Economists Stevenson and Wolfers have been clear about their intention to follow the question of growth and subjective well-being where it leads – in the direction of the many social science disciplines that border economics – psychology, anthropology, sociology and the rest. Here’s hoping that economics’ new openness extends to literature as well, for there are few sharper witnesses to the human condition than our poets, novelists and essayist, past and present.  Game theorists can expect to learn more from Philip Fisher than he will learn from them.

 

Meanwhile, don’t feel bad for Dick Easterlin, professor at the University of Southern California and still active in the field.
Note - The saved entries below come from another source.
(** [kExpectedArguments] of [check_metadata]. *)
Definition kExpectedArguments : list halide_filter_argument_t := [
  {| arg_name := "__user_context"; arg_kind := halide_argument_kind_input_scalar; arg_dimensions := 0;
     arg_type := mk_type halide_type_handle 64;
     arg_def := None;
     arg_min := None;
     arg_max := None |};
  {| arg_name := "input"; arg_kind := halide_argument_kind_input_buffer; arg_dimensions := 3;
     arg_type := mk_type halide_type_uint 8;
     arg_def := None;
     arg_min := None;
     arg_max := None |};
  {| arg_name := "b"; arg_kind := halide_argument_kind_input_scalar; arg_dimensions := 0;
     arg_type := mk_type halide_type_uint 1;
     arg_def := (Some (make_scalar ty_bool 1));
     arg_min := None;
     arg_max := None |};
  {| arg_name := "i8"; arg_kind := halide_argument_kind_input_scalar; arg_dimensions := 0;
     arg_type := mk_type halide_type_int 8;
     arg_def := (Some (make_scalar (ty_int int8_t) 8));
     arg_min := (Some (make_scalar (ty_int int8_t) (-8)));
     arg_max := (Some (make_scalar (ty_int int8_t) 127)) |};
  {| arg_name := "i16"; arg_kind := halide_argument_kind_input_scalar; arg_dimensions := 0;
     arg_type := mk_type halide_type_int 16;
     arg_def := (Some (make_scalar (ty_int int16_t) 16));
     arg_min := (Some (make_scalar (ty_int int16_t) (-16)));
     arg_max := (Some (make_scalar (ty_int int16_t) 127)) |};
  {| arg_name := "i32"; arg_kind := halide_argument_kind_input_scalar; arg_dimensions := 0;
     arg_type := mk_type halide_type_int 32;
     arg_def := (Some (make_scalar (ty_int int32_t) 32));
     arg_min := (Some (make_scalar (ty_int int32_t) (-32)));
     arg_max := (Some (make_scalar (ty_int int32_t) 127)) |};
  {| arg_name := "i64"; arg_kind := halide_argument_kind_input_scalar; arg_dimensions := 0;
     arg_type := mk_type halide_type_int 64;
     arg_def := (Some (make_scalar (ty_int int64_t) 64));
     arg_min := (Some (make_scalar (ty_int int64_t) (-64)));
     arg_max := (Some (make_scalar (ty_int int64_t) 127)) |};
  {| arg_name := "u8"; arg_kind := halide_argument_kind_input_scalar; arg_dimensions := 0;
     arg_type := mk_type halide_type_uint 8;
     arg_def := (Some (make_scalar (ty_int uint8_t) 80));
     arg_min := (Some (make_scalar (ty_int uint8_t) 8));
     arg_max := (Some (make_scalar (ty_int uint8_t) 255)) |};
  {| arg_name := "u16"; arg_kind := halide_argument_kind_input_scalar; arg_dimensions := 0;
     arg_type := mk_type halide_type_uint 16;
     arg_def := (Some (make_scalar (ty_int uint16_t) 160));
     arg_min := (Some (make_scalar (ty_int uint16_t) 16));
     arg_max := (Some (make_scalar (ty_int uint16_t) 2550)) |};
  {| arg_name := "u32"; arg_kind := halide_argument_kind_input_scalar; arg_dimensions := 0;
     arg_type := mk_type halide_type_uint 32;
     arg_def := (Some (make_scalar (ty_int uint32_t) 320));
     arg_min := (Some (make_scalar (ty_int uint32_t) 32));
     arg_max := (Some (make_scalar (ty_int uint32_t) 2550)) |};
  {| arg_name := "u64"; arg_kind := halide_argument_kind_input_scalar; arg_dimensions := 0;
     arg_type := mk_type halide_type_uint 64;
     arg_def := (Some (make_scalar (ty_int uint64_t) 640));
     arg_min := (Some (make_scalar (ty_int uint64_t) 64));
     arg_max := (Some (make_scalar (ty_int uint64_t) 2550)) |};
  {| arg_name := "f32"; arg_kind := halide_argument_kind_input_scalar; arg_dimensions := 0;
     arg_type := mk_type halide_type_float 32;
     arg_def := (Some (make_scalar ty_float 1107328605)) (* 32.1234f *);
     arg_min := (Some (make_scalar ty_float 3309830649)) (* -3200.1234f *);
     arg_max := (Some (make_scalar ty_float 1162347001)) (* 3200.1234f *) |};
  {| arg_name := "f64"; arg_kind := halide_argument_kind_input_scalar; arg_dimensions := 0;
     arg_type := mk_type halide_type_float 64;
     arg_def := (Some (make_scalar ty_double 4634221608750284800)) (* 64.25 *);
     arg_min := (Some (make_scalar ty_double 13887131200851542016)) (* -6400.25 *);
     arg_max := (Some (make_scalar ty_double 4663759163996766208)) (* 6400.25 *) |};
  {| arg_name := "h"; arg_kind := halide_argument_kind_input_scalar; arg_dimensions := 0;
     arg_type := mk_type halide_type_handle 64;
     arg_def := None;
     arg_min := None;
     arg_max := None |};
  {| arg_name := "input_not_nod"; arg_kind := halide_argument_kind_input_buffer; arg_dimensions := 3;
     arg_type := mk_type halide_type_uint 8;
     arg_def := None;
     arg_min := None;
     arg_max := None |};
  {| arg_name := "input_nod"; arg_kind := halide_argument_kind_input_buffer; arg_dimensions := 3;
     arg_type := mk_type halide_type_uint 8;
     arg_def := None;
     arg_min := None;
     arg_max := None |};
  {| arg_name := "input_not"; arg_kind := halide_argument_kind_input_buffer; arg_dimensions := 3;
     arg_type := mk_type halide_type_uint 8;
     arg_def := None;
     arg_min := None;
     arg_max := None |};
  {| arg_name := "array_input_0"; arg_kind := halide_argument_kind_input_buffer; arg_dimensions := 3;
     arg_type := mk_type halide_type_uint 8;
     arg_def := None;
     arg_min := None;
     arg_max := None |};
  {| arg_name := "array_input_1"; arg_kind := halide_argument_kind_input_buffer; arg_dimensions := 3;
     arg_type := mk_type halide_type_uint 8;
     arg_def := None;
     arg_min := None;
     arg_max := None |};
  {| arg_name := "array2_input_0"; arg_kind := halide_argument_kind_input_buffer; arg_dimensions := 3;
     arg_type := mk_type halide_type_uint 8;
     arg_def := None;
     arg_min := None;
     arg_max := None |};
  {| arg_name := "array2_input_1"; arg_kind := halide_argument_kind_input_buffer; arg_dimensions := 3;
     arg_type := mk_type halide_type_uint 8;
     arg_def := None;
     arg_min := None;
     arg_max := None |};
  {| arg_name := "array_i8_0"; arg_kind := halide_argument_kind_input_scalar; arg_dimensions := 0;
     arg_type := mk_type halide_type_int 8;
     arg_def := (Some (make_scalar (ty_int int8_t) 0));
     arg_min := None;
     arg_max := None |};
  {| arg_name := "array_i8_1"; arg_kind := halide_argument_kind_input_scalar; arg_dimensions := 0;
     arg_type := mk_type halide_type_int 8;
     arg_def := (Some (make_scalar (ty_int int8_t) 0));
     arg_min := None;
     arg_max := None |};
  {| arg_name := "array2_i8_0"; arg_kind := halide_argument_kind_input_scalar; arg_dimensions := 0;
     arg_type := mk_type halide_type_int 8;
     arg_def := (Some (make_scalar (ty_int int8_t) 0));
     arg_min := None;
     arg_max := None |};
  {| arg_name := "array2_i8_1"; arg_kind := halide_argument_kind_input_scalar; arg_dimensions := 0;
     arg_type := mk_type halide_type_int 8;
     arg_def := (Some (make_scalar (ty_int int8_t) 0));
     arg_min := None;
     arg_max := None |};
  {| arg_name := "array_i16_0"; arg_kind := halide_argument_kind_input_scalar; arg_dimensions := 0;
     arg_type := mk_type halide_type_int 16;
     arg_def := (Some (make_scalar (ty_int int16_t) 16));
     arg_min := None;
     arg_max := None |};
  {| arg_name := "array_i16_1"; arg_kind := halide_argument_kind_input_scalar; arg_dimensions := 0;
     arg_type := mk_type halide_type_int 16;
     arg_def := (Some (make_scalar (ty_int int16_t) 16));
     arg_min := None;
     arg_max := None |};
  {| arg_name := "array2_i16_0"; arg_kind := halide_argument_kind_input_scalar; arg_dimensions := 0;
     arg_type := mk_type halide_type_int 16;
     arg_def := (Some (make_scalar (ty_int int16_t) 16));
     arg_min := None;
     arg_max := None |};
  {| arg_name := "array2_i16_1"; arg_kind := halide_argument_kind_input_scalar; arg_dimensions := 0;
     arg_type := mk_type halide_type_int 16;
     arg_def := (Some (make_scalar (ty_int int16_t) 16));
     arg_min := None;
     arg_max := None |};
  {| arg_name := "array_i32_0"; arg_kind := halide_argument_kind_input_scalar; arg_dimensions := 0;
     arg_type := mk_type halide_type_int 32;
     arg_def := (Some (make_scalar (ty_int int32_t) 32));
     arg_min := (Some (make_scalar (ty_int int32_t) (-32)));
     arg_max := (Some (make_scalar (ty_int int32_t) 127)) |};
  {| arg_name := "array_i32_1"; arg_kind := halide_argument_kind_input_scalar; arg_dimensions := 0;
     arg_type := mk_type halide_type_int 32;
     arg_def := (Some (make_scalar (ty_int int32_t) 32));
     arg_min := (Some (make_scalar (ty_int int32_t) (-32)));
     arg_max := (Some (make_scalar (ty_int int32_t) 127)) |};
  {| arg_name := "array2_i32_0"; arg_kind := halide_argument_kind_input_scalar; arg_dimensions := 0;
     arg_type := mk_type halide_type_int 32;
     arg_def := (Some (make_scalar (ty_int int32_t) 32));
     arg_min := (Some (make_scalar (ty_int int32_t) (-32)));
     arg_max := (Some (make_scalar (ty_int int32_t) 127)) |};
  {| arg_name := "array2_i32_1"; arg_kind := halide_argument_kind_input_scalar; arg_dimensions := 0;
     arg_type := mk_type halide_type_int 32;
     arg_def := (Some (make_scalar (ty_int int32_t) 32));
     arg_min := (Some (make_scalar (ty_int int32_t) (-32)));
     arg_max := (Some (make_scalar (ty_int int32_t) 127)) |};
  {| arg_name := "array_h_0"; arg_kind := halide_argument_kind_input_scalar; arg_dimensions := 0;
     arg_type := mk_type halide_type_handle 64;
     arg_def := None;
     arg_min := None;
     arg_max := None |};
  {| arg_name := "array_h_1"; arg_kind := halide_argument_kind_input_scalar; arg_dimensions := 0;
     arg_type := mk_type halide_type_handle 64;
     arg_def := None;
     arg_min := None;
     arg_max := None |};
  {| arg_name := "output.0"; arg_kind := halide_argument_kind_output_buffer; arg_dimensions := 3;
     arg_type := mk_type halide_type_float 32;
     arg_def := None;
     arg_min := None;
     arg_max := None |};
  {| arg_name := "output.1"; arg_kind := halide_argument_kind_output_buffer; arg_dimensions := 3;
     arg_type := mk_type halide_type_float 32;
     arg_def := None;
     arg_min := None;
     arg_max := None |};
  {| arg_name := "output_scalar"; arg_kind := halide_argument_kind_output_buffer; arg_dimensions := 0;
     arg_type := mk_type halide_type_float 32;
     arg_def := None;
     arg_min := None;
     arg_max := None |};
  {| arg_name := "array_outputs_0"; arg_kind := halide_argument_kind_output_buffer; arg_dimensions := 3;
     arg_type := mk_type halide_type_float 32;
     arg_def := None;
     arg_min := None;
     arg_max := None |};
  {| arg_name := "array_outputs_1"; arg_kind := halide_argument_kind_output_buffer; arg_dimensions := 3;
     arg_type := mk_type halide_type_float 32;
     arg_def := None;
     arg_min := None;
     arg_max := None |};
  {| arg_name := "array_outputs2_0"; arg_kind := halide_argument_kind_output_buffer; arg_dimensions := 3;
     arg_type := mk_type halide_type_float 32;
     arg_def := None;
     arg_min := None;
     arg_max := None |};
  {| arg_name := "array_outputs2_1"; arg_kind := halide_argument_kind_output_buffer; arg_dimensions := 3;
     arg_type := mk_type halide_type_float 32;
     arg_def := None;
     arg_min := None;
     arg_max := None |};
  {| arg_name := "array_outputs3_0"; arg_kind := halide_argument_kind_output_buffer; arg_dimensions := 0;
     arg_type := mk_type halide_type_float 32;
     arg_def := None;
     arg_min := None;
     arg_max := None |};
  {| arg_name := "array_outputs3_1"; arg_kind := halide_argument_kind_output_buffer; arg_dimensions := 0;
     arg_type := mk_type halide_type_float 32;
     arg_def := None;
     arg_min := None;
     arg_max := None |}
].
The Easterlin Paradox wasn’t his only big hit. His 1980 presidential address to the Economic History Association, “Why Isn’t the Whole World Developed?” was both penetrating and prescient.  When Robert Lucas posed it rather more technically a few years later, it touched off a wave of curiosity in economics that still hasn’t completely run its course. About the same time, political leaders supplied answers of their own, most notably Deng Xiaoping,  who famously asserted “To get rich is glorious.”  Last week Easterlin was on vacation — rich, at least relatively speaking, and happy.